_Your goal_. Each line from the one that has "match v with" through the end of the entries below must be written out exactly; leave out all other lines.
*** Provided entries
(* ===== verification/Metadata.v ===== *)
(** * Metadata: [vectors::MetadataStore], [vectors::MetadataFilter]
    (src/vectors/metadata.h, metadata_filter.h, .cpp, metadata_store.h, .cpp)

    Typed metadata of items, the comparison of metadata values, filter
    conditions and the store keyed by item id. *)

From S2P Require Import Prelude Floats.
#[local] Open Scope Z_scope.

(** ** Values: [std::variant<std::string, int64_t, double, bool>] *)

Inductive MetadataValue : Type :=
| MString (s : string)
| MInt64 (z : Z)
| MDouble (bits : Z)
| MBool (b : bool).

#[export] Instance MetadataValue_eq_dec : EqDecision MetadataValue.
Proof. solve_decision. Defined.

Abbreviation Metadata := (gmap string MetadataValue).

(** [-1], [0], [1], or [-2]: not comparable. *)
Definition three_way (lt gt : bool) : Z := if lt then -1 else if gt then 1 else 0.

Definition CompareValues (lhs rhs : MetadataValue) : Z :=
  match lhs, rhs with
  | MInt64 l, MDouble r => let l := f64_of_Z l in three_way (f64_ltb l r) (f64_ltb r l)
  | MDouble l, MInt64 r => let r := f64_of_Z r in three_way (f64_ltb l r) (f64_ltb r l)
  | MString l, MString r => three_way (String.ltb l r) (String.ltb r l)
  | MInt64 l, MInt64 r => three_way (l <? r) (r <? l)
  | MDouble l, MDouble r => three_way (f64_ltb l r) (f64_ltb r l)
  | MBool l, MBool r => three_way (negb l && r) (negb r && l)
  | _, _ => -2
  end.

(** ** Conditions and filters *)

Inductive FilterOp : Type := kEq | kNe | kGt | kGe | kLt | kLe | kIn.

#[export] Instance FilterOp_eq_dec : EqDecision FilterOp.
Proof. solve_decision. Defined.

Record FilterCondition : Type := MkCondition {
  field : string;
  op : FilterOp;
  value : MetadataValue;
  values : list MetadataValue
}.

Definition ConditionMatch (c : FilterCondition) (meta_value : MetadataValue) : bool :=
  let cmp := CompareValues meta_value (value c) in
  match op c with
  | kEq => cmp =? 0
  | kNe => negb (cmp =? 0) && negb (cmp =? -2)
  | kGt => cmp =? 1
  | kGe => 0 <=? cmp
  | kLt => cmp =? -1
  | kLe => (cmp =? 0) || (cmp =? -1)
  | kIn => existsb (λ v, CompareValues meta_value v =? 0) (values c)
  end.

Abbreviation MetadataFilter := (list FilterCondition).

Definition FilterMatch (filter : MetadataFilter) (meta : Metadata) : bool :=
  forallb (λ c,
    match meta !! field c with
    | None => match op c with kNe => true | _ => false end
    | Some v => ConditionMatch c v
    end) filter.

Definition FilterEmpty (filter : MetadataFilter) : bool := bool_decide (length filter = 0%nat).

(** ** The store *)

Abbreviation MetadataStore := (gmap string Metadata).

Definition MetaSet (id : string) (meta : Metadata) (s : MetadataStore) : MetadataStore := <[id := meta]> s.
Definition MetaGet (id : string) (s : MetadataStore) : option Metadata := s !! id.
Definition MetaDelete (id : string) (s : MetadataStore) : MetadataStore := delete id s.
Definition MetaClear (s : MetadataStore) : MetadataStore := ∅.
Definition MetaSize (s : MetadataStore) : Z := u32 (Z.of_nat (size s)).
Definition MetaSwapState (a b : MetadataStore) : MetadataStore * MetadataStore := (b, a).

Definition entry_matches (filter : MetadataFilter) (s : MetadataStore) (id : string) : bool :=
  match s !! id with None => false | Some meta => FilterMatch filter meta end.

Definition Matches (id : string) (filter : MetadataFilter) (s : MetadataStore) : bool :=
  if FilterEmpty filter then true else entry_matches filter s id.

Section store.
Context {order : IterOrder}.

Definition Filter (filter : MetadataFilter) (candidates : list string) (s : MetadataStore) : list string :=
  if FilterEmpty filter then
    if bool_decide (candidates = []) then (iter_order s).*1 else candidates
  else
    if bool_decide (candidates = [])
    then (base.filter (λ p, FilterMatch filter p.2 = true) (iter_order s)).*1
    else base.filter (λ id, entry_matches filter s id = true) candidates.

(** [Filter] and [Matches] agree: with candidates, the result is the
    sublist of candidates that match, in order; without, it is exactly the set
    of stored ids that match, without repetition.  (An empty filter matches
    everything, stored or not, as [Matches] does.) *)
Lemma filter_matches filter candidates s :
  Filter filter candidates s =
    (if bool_decide (candidates = []) then Filter filter [] s
     else base.filter (λ id, Matches id filter s = true) candidates) ∧
  NoDup (Filter filter [] s) ∧
  ∀ id, id ∈ Filter filter [] s ↔ is_Some (s !! id) ∧ Matches id filter s = true.
Proof.
  unfold Filter, Matches. rewrite !(bool_decide_eq_true_2 ([] = [])) by done.
  split; [|split].
  - case_bool_decide; [done|]. destruct (FilterEmpty filter); [|done].
    symmetry. by apply filter_id.
  - destruct (FilterEmpty filter); [apply NoDup_fst_iter_order|].
    eapply sublist_NoDup; [apply (NoDup_fst_iter_order s)|]. apply fmap_sublist, sublist_filter.
  - intros id. destruct (FilterEmpty filter).
    + rewrite list_elem_of_fmap. split.
      * intros ([k m] & -> & Hk%elem_of_iter_order). simpl. rewrite Hk. split; [by eexists|done].
      * intros [[m Hm] _]. exists (id, m). by rewrite elem_of_iter_order.
    + rewrite list_elem_of_fmap. unfold entry_matches. setoid_rewrite list_elem_of_filter. split.
      * intros ([k m] & -> & Hm & Hk%elem_of_iter_order). simpl in *. rewrite Hk. split; [by eexists|done].
      * intros [[m Hm] Hf]. rewrite Hm in Hf. exists (id, m). by rewrite elem_of_iter_order.
Qed.
End store.

(** ** The comparison operators *)

Definition not_nan64 (b : Z) : Prop := is_nan (f64 b) = false.

(** Two values the code can compare: of one type or both numeric, not NaN. *)
Definition comparable (l r : MetadataValue) : Prop :=
  match l, r with
  | MString _, MString _ | MInt64 _, MInt64 _ | MBool _, MBool _ => True
  | MDouble a, MDouble b => not_nan64 a ∧ not_nan64 b
  | MInt64 a, MDouble b => not_nan64 (f64_of_Z a) ∧ not_nan64 b
  | MDouble a, MInt64 b => not_nan64 a ∧ not_nan64 (f64_of_Z b)
  | _, _ => False
  end.

Lemma f64_ltb_rank a b :
  not_nan64 a → not_nan64 b → f64_ltb a b = true ↔ rank_lt (rank (f64 a)) (rank (f64 b)).
Proof. intros. by apply SFltb_rank. Qed.

Lemma f64_ltb_asym a b : not_nan64 a → not_nan64 b → f64_ltb a b = true → f64_ltb b a = false.
Proof.
  intros Ha Hb. rewrite <- not_true_iff_false, !f64_ltb_rank by done. unfold rank_lt. lia.
Qed.

Lemma std_ltb_asym a b : String.ltb a b = true → String.ltb b a = false.
Proof.
  unfold String.ltb. rewrite (String.compare_antisym b a). by destruct (String.compare a b).
Qed.

Lemma three_way_flip lt gt : (lt = true → gt = false) → three_way gt lt = - three_way lt gt.
Proof. destruct lt, gt; simpl; intros H; try done. by specialize (H eq_refl). Qed.

Definition cond (o : FilterOp) (v : MetadataValue) : FilterCondition := MkCondition "" o v [].

(** On comparable values the operators are the comparisons of one order:
    exactly one of [<], [=], [>] holds, [!=], [>=] and [<=] are the negations of
    [=], [<] and [>], and exchanging the operands exchanges [<] and [>]. *)
Lemma operators_trichotomy l r :
  comparable l r →
  let m o := ConditionMatch (cond o r) l in
  let m' o := ConditionMatch (cond o l) r in
  (CompareValues l r = -1 ∨ CompareValues l r = 0 ∨ CompareValues l r = 1) ∧
  (m kLt = true ↔ CompareValues l r = -1) ∧ (m kEq = true ↔ CompareValues l r = 0) ∧
  (m kGt = true ↔ CompareValues l r = 1) ∧
  m kNe = negb (m kEq) ∧ m kGe = negb (m kLt) ∧ m kLe = negb (m kGt) ∧
  m' kEq = m kEq ∧ m' kLt = m kGt ∧ m' kGt = m kLt.
Proof.
  intros Hc. cbv zeta.
  assert (H3 : ∀ lt gt, three_way lt gt = -1 ∨ three_way lt gt = 0 ∨ three_way lt gt = 1)
    by (intros [] []; simpl; auto).
  assert (Hflip : CompareValues r l = - CompareValues l r ∧
    (CompareValues l r = -1 ∨ CompareValues l r = 0 ∨ CompareValues l r = 1)).
  { destruct l as [l|l|l|l], r as [r|r|r|r]; simpl in Hc; try done; cbn [CompareValues];
      (split; [apply three_way_flip|apply H3]); try destruct Hc;
      auto using f64_ltb_asym, std_ltb_asym.
    - rewrite Z.ltb_lt, Z.ltb_ge. lia.
    - by destruct l, r. }
  destruct Hflip as [Hflip Hcases]. unfold ConditionMatch. cbn [cond op value]. rewrite Hflip.
  destruct Hcases as [-> | [-> | ->]]; vm_compute; intuition congruence.
Qed.

Lemma operators_trichotomy_witness :
  ConditionMatch (cond kLt (MDouble (f64_of_Z 3))) (MInt64 2) = true ∧
  ConditionMatch (cond kNe (MDouble (f64_of_Z 3))) (MInt64 2) =
    negb (ConditionMatch (cond kEq (MDouble (f64_of_Z 3))) (MInt64 2)).
Proof.
  split; [vm_compute; reflexivity|].
  pose proof (operators_trichotomy (MInt64 2) (MDouble (f64_of_Z 3))
    (conj eq_refl eq_refl)) as (_ & _ & _ & _ & H & _). exact H.
Defined.

(** A NaN compares equal to every number: an item whose metadata value is
    NaN satisfies [=], [<=] and [>=] against any number. *)
Theorem nan_equals_everything (b : Z) :
  is_nan (f64 b) = true → ∀ r,
  ConditionMatch (cond kEq (MDouble r)) (MDouble b) = true ∧
  ConditionMatch (cond kGe (MDouble r)) (MDouble b) = true ∧
  ConditionMatch (cond kEq (MInt64 r)) (MDouble b) = true.
Proof.
  intros Hb r. assert (H : ∀ x, f64_ltb b x = false ∧ f64_ltb x b = false).
  { intros x. unfold f64_ltb, SFltb. destruct (f64 b); try done. by destruct (f64 x). }
  unfold ConditionMatch. cbn [cond op value CompareValues].
  by rewrite !(proj1 (H _)), !(proj2 (H _)).
Qed.

Lemma nan_equals_everything_witness :
  ConditionMatch (cond kEq (MInt64 5)) (MDouble 0x7FF8000000000000) = true.
Proof. apply (nan_equals_everything 0x7FF8000000000000 ltac:(reflexivity)). Defined.
(* ===== verification/WalCodec.v ===== *)
(** * [server::EncodeCommand], [server::DecodeWalRecord] (src/server/wal_codec.cpp)

    The binary payload of a write command in a WAL record.  A [Reader] is the
    list of bytes from its position on. *)

From S2P Require Import Prelude RingBuffer Lru DedupCache StateCache EventStore Floats Metadata Wal Command.
#[local] Open Scope Z_scope.

Definition kTypedMetadataMagic : Z := 0x314D564E.

(** ** Encoding *)

Definition AppendLE (n : nat) (v : Z) (buf : list byte) : list byte := buf ++ le_bytes n v.

Definition AppendString (s : string) (buf : list byte) : list byte :=
  AppendLE 4 (Z.of_nat (String.length s)) buf ++ bytes_of_string s.

Definition event_type_byte (t : EventType) : byte :=
  match t with
  | ADD => byte_of_Z 0 | SET => byte_of_Z 1 | DEL => byte_of_Z 2 | Unnamed b => b
  end.

Definition event_type_of (z : Z) : EventType :=
  if z =? 0 then ADD else if z =? 1 then SET else if z =? 2 then DEL else Unnamed (byte_of_Z z).

Definition EncodeValue (v : MetadataValue) (buf : list byte) : list byte :=
  match v with
  | MString s => AppendString s (buf ++ [byte_of_Z 0])
  | MInt64 z => AppendLE 8 z (buf ++ [byte_of_Z 1])
  | MDouble b => AppendLE 8 b (buf ++ [byte_of_Z 2])
  | MBool b => buf ++ [byte_of_Z 3; byte_of_Z (Z.b2z b)]
  end.

Section codec.
Context {order : IterOrder}.
Lemma checkpoint_accepts_witness : ReadWalCheckpoint "dump.dmp" checkpointed.2 = (Ok 41, checkpointed.2).
Proof.
  apply (proj2 (checkpoint_accepts "dump.dmp" 41 checkpointed.2)); [|vm_compute; reflexivity].
  exists (bytes_of_string "snapshot"). split; [vm_compute; reflexivity|]. split; [unfold bounded; vm_compute; discriminate|].
  split; [split; lia|]. split; [vm_compute; discriminate|vm_compute; reflexivity].
Defined.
******
_Result of the task_.
  match v with
  | MString s => AppendString s (buf ++ [byte_of_Z 0])
  | MInt64 z => AppendLE 8 z (buf ++ [byte_of_Z 1])
  | MDouble b => AppendLE 8 b (buf ++ [byte_of_Z 2])
  | MBool b => buf ++ [byte_of_Z 3; byte_of_Z (Z.b2z b)]
  end.

Section codec.
Context {order : IterOrder}.
Lemma checkpoint_accepts_witness : ReadWalCheckpoint "dump.dmp" checkpointed.2 = (Ok 41, checkpointed.2).
Proof.
  apply (proj2 (checkpoint_accepts "dump.dmp" 41 checkpointed.2)); [|vm_compute; reflexivity].
  exists (bytes_of_string "snapshot"). split; [vm_compute; reflexivity|]. split; [unfold bounded; vm_compute; discriminate|].
  split; [split; lia|]. split; [vm_compute; discriminate|vm_compute; reflexivity].
Defined.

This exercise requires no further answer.